◆ Provided entries:
(* ===== verification/Params.v ===== *)
(** The parameters [varsub] draws: they are those the query templates expect, and the draws
    that are repeated until they differ come to an end. *)
From S2P Require Import Prelude CString Float64 Rng State Consts Streams Dist Build RowSpec Calendar Config Shipped Text Qstate Varsub.

#[local] Open Scope q_scope.

(** ** Triples for the monad of qgen *)

Definition qwp {A} (m : Q A) (P : A -> qst -> Prop) (q : qst) : Prop :=
  match m q with QOk a q' => P a q' | QStop _ _ => False end.

Lemma qwp_ret {A} (a : A) (P : A -> qst -> Prop) q : P a q -> qwp (qret a) P q.
Proof. exact id. Qed.
Lemma qwp_bind {A B} (m : Q A) (k : A -> Q B) (P : B -> qst -> Prop) q :
  qwp m (fun a q' => qwp (k a) P q') q -> qwp (qbind m k) P q.
Proof. unfold qwp, qbind. now destruct (m q). Qed.
Lemma qwp_gets {A} (f : qst -> A) (P : A -> qst -> Prop) q : P (f q) q -> qwp (qgets f) P q.
Proof. exact id. Qed.
Lemma qwp_must {A} what (o : option A) (P : A -> qst -> Prop) q a : o = Some a -> P a q -> qwp (qmust what o) P q.
Proof. intros -> H. exact H. Qed.
Lemma qwp_lift {A} (m : M A) (P : A -> qst -> Prop) q :
  wp m (fun a s => P a (set_core (fun _ => s) q)) (core q) -> qwp (lift m) P q.
Proof. unfold qwp, wp, lift. now destruct (m (core q)). Qed.
Lemma qwp_mono {A} (m : Q A) (P P' : A -> qst -> Prop) q :
  qwp m P q -> (forall a q', P a q' -> P' a q') -> qwp m P' q.
Proof. unfold qwp. destruct (m q); auto. Qed.

(** ** Drawing and storing *)

(** A state in which parameters can be drawn, and one that differs from [q] by draws and has
    the parameters [l]. *)
Definition ready (q : qst) : Prop := seeds_ok (Seed (core q)) /\ length (param q) = 11%nat.
Record drawing (q : qst) (l : list string) (q' : qst) : Prop := mk_drawing {
  dr_seeds : seeds_ok (Seed (core q'));
  dr_param : param q' = l;
  dr_scale : flt_scale (core q') = flt_scale (core q);
}.

(** A distribution whose texts are parameters: not empty, of less than 128 characters. *)
Definition word_ok (t : string) : Prop := 1 <= strlen t < 128.
Definition words_ok (d : distribution) : Prop := dist_ok d /\ forall t, In t (texts d) -> word_ok t.

Section Draw.
Context (q0 : qst).

Lemma qwp_put_core i s l (P : unit -> qst -> Prop) q :
  drawing q0 l q -> 0 <= i < 11 -> strlen s < 128 ->
  (forall q', drawing q0 (<[Z.to_nat i := s]> l) q' -> core q' = core q -> P tt q') -> qwp (put i s) P q.
Proof.
  intros [H1 H2 H3] Hi Hs HP. unfold put.
  destruct (Z.leb_spec 0 i); [|lia]. destruct (Z.ltb_spec i 11); [|lia]. destruct (Z.ltb_spec (strlen s) 128); [|lia].
  apply HP; [|reflexivity]. split; [exact H1|cbn; now rewrite H2|exact H3].
Qed.

Lemma qwp_put i s l (P : unit -> qst -> Prop) q :
  drawing q0 l q -> 0 <= i < 11 -> strlen s < 128 ->
  (forall q', drawing q0 (<[Z.to_nat i := s]> l) q' -> P tt q') -> qwp (put i s) P q.
Proof. intros Hq Hi Hs HP. eapply qwp_put_core; eauto. Qed.

Lemma flt_draw n s : flt_scale (upd_seed n (with_value NextRand) s) = flt_scale s.
Proof. reflexivity. Qed.

Lemma qwp_unif lo hi n l (P : Z -> qst -> Prop) q :
  drawing q0 l q -> lo <= hi < lo + 2 ^ 50 ->
  (forall v q', lo <= v <= hi -> drawing q0 l q' -> P v q') -> qwp (unif lo hi n) P q.
Proof.
  intros [H1 H2 H3] Hlo HP. apply qwp_lift, wp_UnifInt; [exact H1|exact Hlo|]. intros v Hv. apply HP; [exact Hv|].
  split; [|exact H2|exact H3]. pose proof (drawn_range n). destruct H1 as [Hlen Hall].
  split; [cbn; now rewrite length_alter|]. apply Forall_alter_id; [|exact Hall]. intros e He. apply NextRand_ok, He.
Qed.

(** What [pick_str] selects when the stream's next value is [v]. *)
Definition pick_index (d : distribution) (v : Z) : option (Z * set_member) :=
  match last (dlist d) with
  | Some top => pick_loop (dlist d) 0 (1 + scaled v (weight top))
  | None => None
  end.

◆ Required action: When you reach the line holding "l) q' -> core" in the records above, begin reproducing exactly, stop after the line holding "Definition pick_index (d", and output nothing else.

◆ Problem solution:
  (forall q', drawing q0 (<[Z.to_nat i := s]> l) q' -> core q' = core q -> P tt q') -> qwp (put i s) P q.
Proof.
  intros [H1 H2 H3] Hi Hs HP. unfold put.
  destruct (Z.leb_spec 0 i); [|lia]. destruct (Z.ltb_spec i 11); [|lia]. destruct (Z.ltb_spec (strlen s) 128); [|lia].
  apply HP; [|reflexivity]. split; [exact H1|cbn; now rewrite H2|exact H3].
Qed.

Lemma qwp_put i s l (P : unit -> qst -> Prop) q :
  drawing q0 l q -> 0 <= i < 11 -> strlen s < 128 ->
  (forall q', drawing q0 (<[Z.to_nat i := s]> l) q' -> P tt q') -> qwp (put i s) P q.
Proof. intros Hq Hi Hs HP. eapply qwp_put_core; eauto. Qed.

Lemma flt_draw n s : flt_scale (upd_seed n (with_value NextRand) s) = flt_scale s.
Proof. reflexivity. Qed.

Lemma qwp_unif lo hi n l (P : Z -> qst -> Prop) q :
  drawing q0 l q -> lo <= hi < lo + 2 ^ 50 ->
  (forall v q', lo <= v <= hi -> drawing q0 l q' -> P v q') -> qwp (unif lo hi n) P q.
Proof.
  intros [H1 H2 H3] Hlo HP. apply qwp_lift, wp_UnifInt; [exact H1|exact Hlo|]. intros v Hv. apply HP; [exact Hv|].
  split; [|exact H2|exact H3]. pose proof (drawn_range n). destruct H1 as [Hlen Hall].
  split; [cbn; now rewrite length_alter|]. apply Forall_alter_id; [|exact Hall]. intros e He. apply NextRand_ok, He.
Qed.

(** What [pick_str] selects when the stream's next value is [v]. *)
Definition pick_index (d : distribution) (v : Z) : option (Z * set_member) :=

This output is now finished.